Loughbrickland House, Loughbrickland, Co Down, BT32 3NH is a Grade B1 listed building in the Armagh City, Banbridge and Craigavon local planning authority area, Northern Ireland. First listed on 22 June 1994.
Loughbrickland House, Loughbrickland, Co Down, BT32 3NH
- WRENN ID
- grim-cobble-fen
- Grade
- B1
- Local Planning Authority
- Armagh City, Banbridge and Craigavon
- Country
- Northern Ireland
- Date first listed
- 22 June 1994
- Source
- NI Environment Agency listing
Description
Loughbrickland House is a two-storey five-bay detached country house with attached farmyard, located on the east side of Scarva Street in Loughbrickland. The main building dates to around 1785, with a northwest extension of 1826 designed by Thomas Duff and a further southeast extension of 1869.
The house is L-shaped in plan. The principal elevation faces southwest and is almost symmetrically arranged. The central three bays feature a projecting porch at ground level. To the left stands a full-height canted bay window (1826) with windows to each facet at both floors. To the right, a gabled bay encompasses a full-height bowed bay (1869) with three windows to each floor. At the rear, the building has a double return abutted by a single-storey lean-to extension. To the southeast, a two-storey projecting box bay is abutted by a conservatory.
The roof is pitched natural slate with blue-black angled ridge tiles, simple bargeboards, and painted smooth render chimneysstacks with moulded caps and tall terracotta pots. Cast-iron ogee rainwater goods sit on an ovolo moulded eaves course. The walls are roughcast render on a smooth rendered plinth, with a string course between floors at the gabled bay. The entrance porch is painted smooth render.
Windows throughout are timber sliding sash, predominantly 2/2 on the first floor and 1/1 on the ground floor, with projecting stone sills. The entrance porch is flanked by a single tripartite window comprising a central 2/2 window flanked by narrow 1/1 windows. The entrance door itself is a six-panelled bolection moulded timber door in a chamfered and moulded recess with brass knob, set on a masonry plinth with corner pilasters surmounted by entablature and corniced parapet. Round-arched windows with glazing bars flank the entrance. Access is via two bull-nosed steps.
The northwest elevation features a 3/3 window to the left at first floor. The rear northeast elevation includes a 6/3 window to the first floor right, with two timber casement windows at different levels to the first floor and a timber casement window plus modern lean-to extension at ground floor right. The northwest elevation of the return has two windows to each floor, with a diminutive window where the section is partially recessed to the right. The southeast elevation of the return features two timber casement windows to the first floor and ground floor right, and a 2/2 window to the ground floor left. The southeast elevation has a gabled breakfront to the centre flanked by 1/1 windows at both floors.
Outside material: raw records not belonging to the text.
(* ===== verification/Submission.v ===== *)
(** * From the collector to the chain

    The batch that the pipeline seals (Pipeline) is what [apply_submit_batch]
    (Transitions) asks for: none of the structural checks of the chain can reject
    it, so a registered collector that signs it gets it accepted. *)
From S2P Require Import Prelude Primitives Params Records Crypto Store Transitions Pipeline.

Section Submission.
Context `{B : BuildMode} `{X : External} `{PE : PipelineEncoding} `{T : !EncodingTotal}.

Definition submit_tx (s : AssembledBatch) (pk sg : bytes) : SubmitBatchTx :=
  {| sb_batch_commit := ab_batch_commit s; sb_pubkey := pk; sb_signature := sg |}.

(** The transaction signed with [sign]: the payload leaves the signature out. *)
Definition signed_submission (sign : bytes → bytes) (s : AssembledBatch) (pk : bytes)
    : option SubmitBatchTx :=
  payload ← signing_payload (SubmitBatch (submit_tx s pk []));
  Some (submit_tx s pk (sign payload)).

(** The structural checks of [apply_submit_batch]. *)
Lemma sealed_structure b h s :
  bb_observations b ≠ [] → Z.of_nat (length (bb_observations b)) < 2 ^ 32 → sealed b h s →
  bc_payload_cid (ab_batch_commit s) ≠ ""%string ∧ obs_count (ab_batch_commit s) ≠ 0 ∧
  slot_start (ab_batch_commit s) <= slot_end (ab_batch_commit s).
Proof.
  intros Hne Hlen Hs. destruct (bb_observations b) as [|o os] eqn:E; [done|].
  destruct (sealed_payload _ _ _ Hs) as [_ ->], (sealed_count _ _ _ Hs) as [-> _].
  pose proof (sealed_slots _ _ _ Hs o) as Hslot. rewrite E in *. split_and!.
  - done.
  - rewrite Z.mod_small by lia. simpl. lia.
  - specialize (Hslot ltac:(set_solver)). lia.
Qed.

(** A run of [apply_submit_batch] whose checks all pass up to the duplicate test. *)
Lemma submit_checked (st : ProtocolState InMemoryStore) tx payload n :
  let b := sb_batch_commit tx in
  signing_payload (SubmitBatch tx) = Some payload →
  stable_hash32 (sb_pubkey tx) = bc_collector_id b →
  verify_signature (sb_pubkey tx) payload (sb_signature tx) = true →
  current_epoch st <= bc_epoch_id b → bc_payload_cid b ≠ ""%string → obs_count b ≠ 0 →
  slot_start b <= slot_end b → nodes (store st) !! bc_collector_id b = Some n →
  status n = NodeActive → Collect ∈ enabled_capabilities n →
  let key : BatchKey := (bc_epoch_id b, node_id n, root (batch b)) in
  apply_submit_batch tx st =
    match batches (store st) !! key with
    | None => (Ok (BatchAccepted key), set_store st (set_batches (store st)
        (<[key := set_submitted_at b (height st)]> (batches (store st)))))
    | Some _ => (Err (DuplicateBatch key), st)
    end.
Proof.
  intros b Hp Hpk Hv Hep Hcid Hcount Hslots Hn Hact Hcap key.
  unfold apply_submit_batch, m_bind, check_signature, chk, m_bind. rewrite Hp.
  unfold lift, ensure_signature, gets, ensure. rewrite bool_decide_true by done. simpl. rewrite Hv. simpl.
  fold b. unfold ensure_epoch_not_stale, ensure_non_empty_payload.
  rewrite (proj2 (Z.ltb_ge _ _) Hep), bool_decide_false by done. simpl.
  rewrite (proj2 (Z.eqb_neq _ _) Hcount), (proj2 (Z.ltb_ge _ _) Hslots). simpl.
  unfold require_active_node_with_capability, require_active_node, node_or_err, m_bind, from_store,
    gets, ok_or, ensure. simpl. rewrite Hn. simpl. rewrite bool_decide_true by done. simpl.
  rewrite bool_decide_true by done. simpl. fold key.
  case_bool_decide as Hk; [by rewrite Hk|]. by destruct (batches (store st) !! key).
Qed.

(** a batch sealed by the pipeline is accepted by the chain: for a registered,
    active collector that signs it, in an epoch that is not stale, unless the same
    batch is already there. The chain then holds the batch with the current height,
    nothing else changes, and the epoch can be committed. *)
Theorem sealed_batch_accepted (st : ProtocolState InMemoryStore) b h pk sign n :
  bb_observations b ≠ [] → Z.of_nat (length (bb_observations b)) < 2 ^ 32 →
  stable_hash32 pk = bb_collector_id b →
  (∀ t, is_Some (borsh_tx t)) → (∀ m, verify_signature pk m (sign m) = true) →
  current_epoch st <= bb_epoch_id b →
  nodes (store st) !! bb_collector_id b = Some n → status n = NodeActive →
  Collect ∈ enabled_capabilities n →
  ∃ s tx, finalize b h = Ok s ∧ signed_submission sign s pk = Some tx ∧
    let key : BatchKey := (bb_epoch_id b, node_id n, root (batch (ab_batch_commit s))) in
    let st' := set_store st (set_batches (store st)
      (<[key := set_submitted_at (ab_batch_commit s) (height st)]> (batches (store st)))) in
    (batches (store st) !! key = None →
     apply_submit_batch tx st = (Ok (BatchAccepted key), st') ∧
     has_any_batch_for_epoch (store st') (bb_epoch_id b) = true) ∧
    (batches (store st) !! key ≠ None →
     apply_submit_batch tx st = (Err (DuplicateBatch key), st)).
Proof.
  intros Hne Hlen Hpk Hborsh Hsig Hep Hn Hact Hcap.
  destruct (finalize_seals b h Hne) as (s & Hf & Hs). exists s.
  destruct (Hborsh (clear_signature (SubmitBatch (submit_tx s pk [])))) as [payload Hp].
  set (tx := submit_tx s pk (sign payload)). exists tx. split; [done|].
  split; [unfold signed_submission, signing_payload; by rewrite Hp|]. intros key st'.
  destruct (sealed_structure b h s Hne Hlen Hs) as (Hcid & Hcount & Hslots).
  destruct (sealed_header _ _ _ Hs) as (He & Hc & _).
  assert (apply_submit_batch tx st =
    match batches (store st) !! key with
    | None => (Ok (BatchAccepted key), st')
    | Some _ => (Err (DuplicateBatch key), st)
    end) as Hrun.
  { pose proof (submit_checked st tx payload n) as Hsub. simpl in Hsub.
    rewrite He, Hc in Hsub. apply Hsub; done || by apply Hsig. }
  rewrite Hrun. split; intros Hb.
  - rewrite Hb. split; [done|]. apply existsb_exists. exists key. split; [|apply Z.eqb_refl].
    apply list_elem_of_In, list_elem_of_fmap.
    exists (key, set_submitted_at (ab_batch_commit s) (height st)). split; [done|].
    apply elem_of_bt_iter, lookup_insert_eq.
  - by destruct (batches (store st) !! key).
Qed.
End Submission.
The house sits on a large site surrounded by mature trees with views over farmland. A long tarmacadam lane leads to a gravelled courtyard at the rear, accessed via a rubble stone elliptical arch. The rear courtyard is partially cobbled and surrounded by various renovated rubble stone outbuildings with red-brick dressings, now used as holiday lets. To the north is a second yard accessed via round rubble stone piers with masonry caps supporting modern metal gates, enclosed by a converted coach house to the south and a double-height barn to the west. To the northeast, a carriage arch containing metal gates provides access to the walled garden to the east. The southern boundary is marked by a roughcast rendered wall with four square gate piers with pointed caps supporting cast-iron gates. At the east side of the entrance stands a single-storey gate lodge, which appears to have been extensively remodelled.